Ketika dia membuka pintu, benar rupanya si Jerome sudah datang. Ratna memandang ke arah jam dinding yang ada di dapur, dia datang sesuai jam yang dikatakannya.

Dia membawa kue dan sebuket bunga aster berwarna putih, bunga yang disukai oleh Ratna. Ayara memberitahunya, sebelum dia datang kemari.

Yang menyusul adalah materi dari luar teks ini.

(** * FinalProject_Receiver: the LoRa-to-Bluetooth relay and the rotary-encoder
      paint event

    The repository holds two Arduino sketches.  The relay sketch reads one
    LoRa packet per [loop] turn, cuts it at its first two commas and sends
    the first two pieces over Bluetooth.  The encoder sketch keeps the latest
    encoder reading, select-button state and cursor key in a [PaintEvent]
    object and repaints a character display from them when the event is
    polled.

    Both sketches are embedded as pure functions over explicit state.  What
    the sketches call in the Arduino core ([String], [Print]) is modelled
    after the behaviour of those classes: a [String] is a buffer of
    characters with a length, [indexOf] searches with the C function
    [strchr], which reads the buffer up to its first NUL byte, [println]
    ends the line with CR LF. *)

From Stdlib Require Import List Ascii String ZArith NArith Bool Lia.
Import ListNotations.

Local Open Scope Z_scope.

(** Characters of a sketch-level [String]. *)
Abbreviation Str := (list ascii).

(** Reading a literal of the sketch as a sequence of characters. *)
Abbreviation lit s := (list_ascii_of_string s).

(* ===================================================================== *)
(** ** Arduino [String] and [Print] as the relay sketch uses them          *)
(* ===================================================================== *)

Module WString.

(** The NUL byte, which ends a C string. *)
Definition nul : ascii := Ascii.zero.

(** [strchr]: offset of the first [ch] in the C string that starts at [s].
    The search compares each byte with [ch] and gives up at the first NUL
    byte; the end of the buffer is its terminating NUL. *)
Fixpoint strchr (s : Str) (ch : ascii) : option nat :=
  match s with
  | [] => if Ascii.eqb ch nul then Some O else None
  | c :: rest =>
      if Ascii.eqb c ch then Some O
      else if Ascii.eqb c nul then None
      else match strchr rest ch with
           | Some k => Some (S k)
           | None => None
           end
  end.

(** The part of a buffer that C string functions see: the bytes before the
    first NUL. *)
Fixpoint c_str (s : Str) : Str :=
  match s with
  | [] => []
  | c :: rest => if Ascii.eqb c nul then [] else c :: c_str rest
  end.

(** [String::indexOf(char ch, unsigned int fromIndex)]:
    [-1] when [fromIndex] is not below the length or [strchr] finds no
    [ch]. *)
Definition indexOf (s : Str) (ch : ascii) (fromIndex : Z) : Z :=
  if Z.of_nat (List.length s) <=? fromIndex then -1
  else match strchr (skipn (Z.to_nat fromIndex) s) ch with
       | Some k => fromIndex + Z.of_nat k
       | None => -1
       end.

(** [String::substring(left, right)]: the bounds are swapped when out of
    order, an empty string is answered when [left] is past the end, and
    [right] is clamped to the length. *)
Definition substring (s : Str) (left_ right_ : Z) : Str :=
  let lo := if right_ <? left_ then right_ else left_ in
  let hi := if right_ <? left_ then left_ else right_ in
  let len := Z.of_nat (List.length s) in
  if len <=? lo then []
  else
    let hi := if len <? hi then len else hi in
    firstn (Z.to_nat (hi - lo)) (skipn (Z.to_nat lo) s).

(** [String::substring(beginIndex)] runs to the end of the string. *)
Definition substring_from (s : Str) (beginIndex : Z) : Str :=
  substring s beginIndex (Z.of_nat (List.length s)).

(** [receivedData += c]. *)
Definition concat_char (s : Str) (c : ascii) : Str := s ++ [c].

End WString.

Module WPrint.

(** Decimal digits of a non-negative number, most significant first
    ([Print::printNumber] in base 10). *)
Fixpoint printNumber_aux (fuel : nat) (n : Z) (acc : Str) : Str :=
  match fuel with
  | O => acc
  | S fuel' =>
      let c := ascii_of_nat (Z.to_nat (48 + n mod 10)) in
      let n' := n / 10 in
      if n' =? 0 then c :: acc else printNumber_aux fuel' n' (c :: acc)
  end.

Definition printNumber (n : Z) : Str :=
  printNumber_aux (S (Z.to_nat (Z.log2 n))) n [].

(** [Print::print(int)]: a minus sign for negative values, then the digits. *)
Definition print_int (n : Z) : Str :=
  if n <? 0 then "-"%char :: printNumber (- n) else printNumber n.

(** One call on a [Print] object, as the sketch issues it. *)
Inductive call : Type :=
| Print (s : Str)
| Println (s : Str).

(** The line end [println] appends: carriage return, line feed. *)
Definition line_end : Str := ["013"%char; "010"%char].

(** Bytes one call puts on the wire. *)
Definition call_bytes (c : call) : Str :=
  match c with
  | Print s => s
  | Println s => s ++ line_end
  end.

(** Bytes a sequence of calls puts on the wire, in order. *)
Definition bytes (cs : list call) : Str := flat_map call_bytes cs.

End WPrint.

(* ===================================================================== *)
(** ** The relay sketch                                                    *)
(* ===================================================================== *)

Module Relay.
Import WString WPrint.

(** The input separator of the sketch, [','], and the separator it sends. *)
Definition comma : ascii := ","%char.
Definition semicolon : Str := lit ";".

(** The three strings [data1], [data2], [data3] cut out of a packet. *)
Record ParsedRecord : Type := mkRecord {
  data1 : Str;
  data2 : Str;
  data3 : Str
}.

(** The two output devices: the serial monitor and the Bluetooth link.
    Each holds the calls issued on it so far, oldest first. *)
Record Sinks : Type := mkSinks {
  serial : list call;
  bt : list call
}.

Definition start : Sinks := mkSinks [] [].

(** The [while (LoRa.available())] loop: every byte of the packet is read
    and appended to [receivedData], which starts empty. *)
Definition read_packet (payload : Str) : Str :=
  fold_left concat_char payload [].

(** Locating the two separators and cutting the three pieces
    (the body of [loop] from the two [indexOf] calls to [data3]). *)
Definition parse (receivedData : Str) : option ParsedRecord :=
  let separatorIndex1 := indexOf receivedData comma 0 in
  let separatorIndex2 := indexOf receivedData comma (separatorIndex1 + 1) in
  if negb (separatorIndex1 =? -1) && negb (separatorIndex2 =? -1) then
    Some (mkRecord
            (substring receivedData 0 separatorIndex1)
            (substring receivedData (separatorIndex1 + 1) separatorIndex2)
            (substring_from receivedData (separatorIndex2 + 1)))
  else None.

(** The three [Serial.println] calls. *)
Definition report (r : ParsedRecord) : list call :=
  [ Println (lit "Data 1: " ++ data1 r);
    Println (lit "Data 2: " ++ data2 r);
    Println (lit "Data 3: " ++ data3 r) ].

(** The six calls on [bt]. *)
Definition forward (r : ParsedRecord) : list call :=
  [ Print (data1 r);
    Print semicolon;
    Print (data2 r);
    Print semicolon;
    Print (print_int 0);
    Println semicolon ].

(** One turn of [loop]: [packetSize] is what [LoRa.parsePacket()] answered
    and [payload] the bytes [LoRa.read()] hands out while
    [LoRa.available()]. *)
Definition loop (packetSize : Z) (payload : Str) (w : Sinks) : Sinks :=
  if packetSize =? 0 then w
  else
    let receivedData := read_packet payload in
    match parse receivedData with
    | Some r => mkSinks (serial w ++ report r) (bt w ++ forward r)
    | None => w
    end.

(** A stream of packets, one per turn. *)
Fixpoint run (packets : list (Z * Str)) (w : Sinks) : Sinks :=
  match packets with
  | [] => w
  | (packetSize, payload) :: rest => run rest (loop packetSize payload w)
  end.

(** Number of separators in a frame. *)
Definition separators (frame : Str) : nat :=
  count_occ ascii_dec frame comma.

(** [v] occurs as a contiguous piece of [out]. *)
Fixpoint starts_with (v out : Str) : bool :=
  match v, out with
  | [], _ => true
  | _ :: _, [] => false
  | a :: v', b :: out' => Ascii.eqb a b && starts_with v' out'
  end.

Fixpoint occurs_in (v out : Str) : bool :=
  starts_with v out ||
  match out with
  | [] => false
  | _ :: out' => occurs_in v out'
  end.

(** Every value of the record cut out of [frame] shows up in what one
    turn of [loop] puts on the Bluetooth link. *)
Definition every_field_written (packetSize : Z) (frame : Str) : Prop :=
  forall r, parse frame = Some r ->
    let out := bytes (bt (loop packetSize frame start)) in
    occurs_in (data1 r) out = true /\
    occurs_in (data2 r) out = true /\
    occurs_in (data3 r) out = true.

End Relay.

(* ===================================================================== *)
(** ** The encoder sketch: the paint event                                 *)
(* ===================================================================== *)

Module Paint.

Inductive PaintButtonState : Type := NOT_PRESSED | PRESSED | BUTTON_HELD.

(** The intentions the sketch names. *)
Inductive EncoderUserIntention : Type :=
| CHANGE_VALUE
| SCROLL_THROUGH_ITEMS
| SCROLL_THROUGH_SIDEWAYS.

Definition button_eqb (a b : PaintButtonState) : bool :=
  match a, b with
  | NOT_PRESSED, NOT_PRESSED | PRESSED, PRESSED | BUTTON_HELD, BUTTON_HELD => true
  | _, _ => false
  end.

Definition intent_eqb (a b : EncoderUserIntention) : bool :=
  match a, b with
  | CHANGE_VALUE, CHANGE_VALUE
  | SCROLL_THROUGH_ITEMS, SCROLL_THROUGH_ITEMS
  | SCROLL_THROUGH_SIDEWAYS, SCROLL_THROUGH_SIDEWAYS => true
  | _, _ => false
  end.

(** One call on the display object. *)
Inductive LcdCall : Type :=
| lcd_begin (cols rows : Z)
| lcd_setCursor (col row : Z)
| lcd_print (s : Str).

(** The members of [class PaintEvent], with the trigger flag it inherits
    from its base class. *)
Record PaintEvent : Type := mkPaintEvent {
  selState : PaintButtonState;
  encoderReading : Z;
  cursorKey : Z;
  triggered : bool
}.

(** Modelled from the spec: [BaseEvent::setTriggered], declared in the task
    manager library and not part of the sketch; it writes the trigger flag
    and does nothing else. *)
Definition setTriggered (t : bool) (self : PaintEvent) : PaintEvent :=
  mkPaintEvent (selState self) (encoderReading self) (cursorKey self) t.

(** [PaintEvent::timeOfNextCheck]: [250UL * 1000UL] in 32-bit unsigned
    arithmetic, in microseconds. *)
Definition timeOfNextCheck : N := ((250 * 1000) mod 2 ^ 32)%N.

"Hallo, ini buat anda." Jerome memberikan buket bunga itu kepadanya saat dihantar ke ruang makan, lalu Ratna menyapanya lewat pelukan.

Ratna melepas pelukannya, lalu mencium bunga itu. "Terima kasih, saya suka dengan bunga yang kamu berikan ini. Ayo silakan duduk ..."

"Perkenalkan nama saya Jerome Kusuma, " ucap dia sambil tersenyum padanya. "Saya seorang dokter bedah."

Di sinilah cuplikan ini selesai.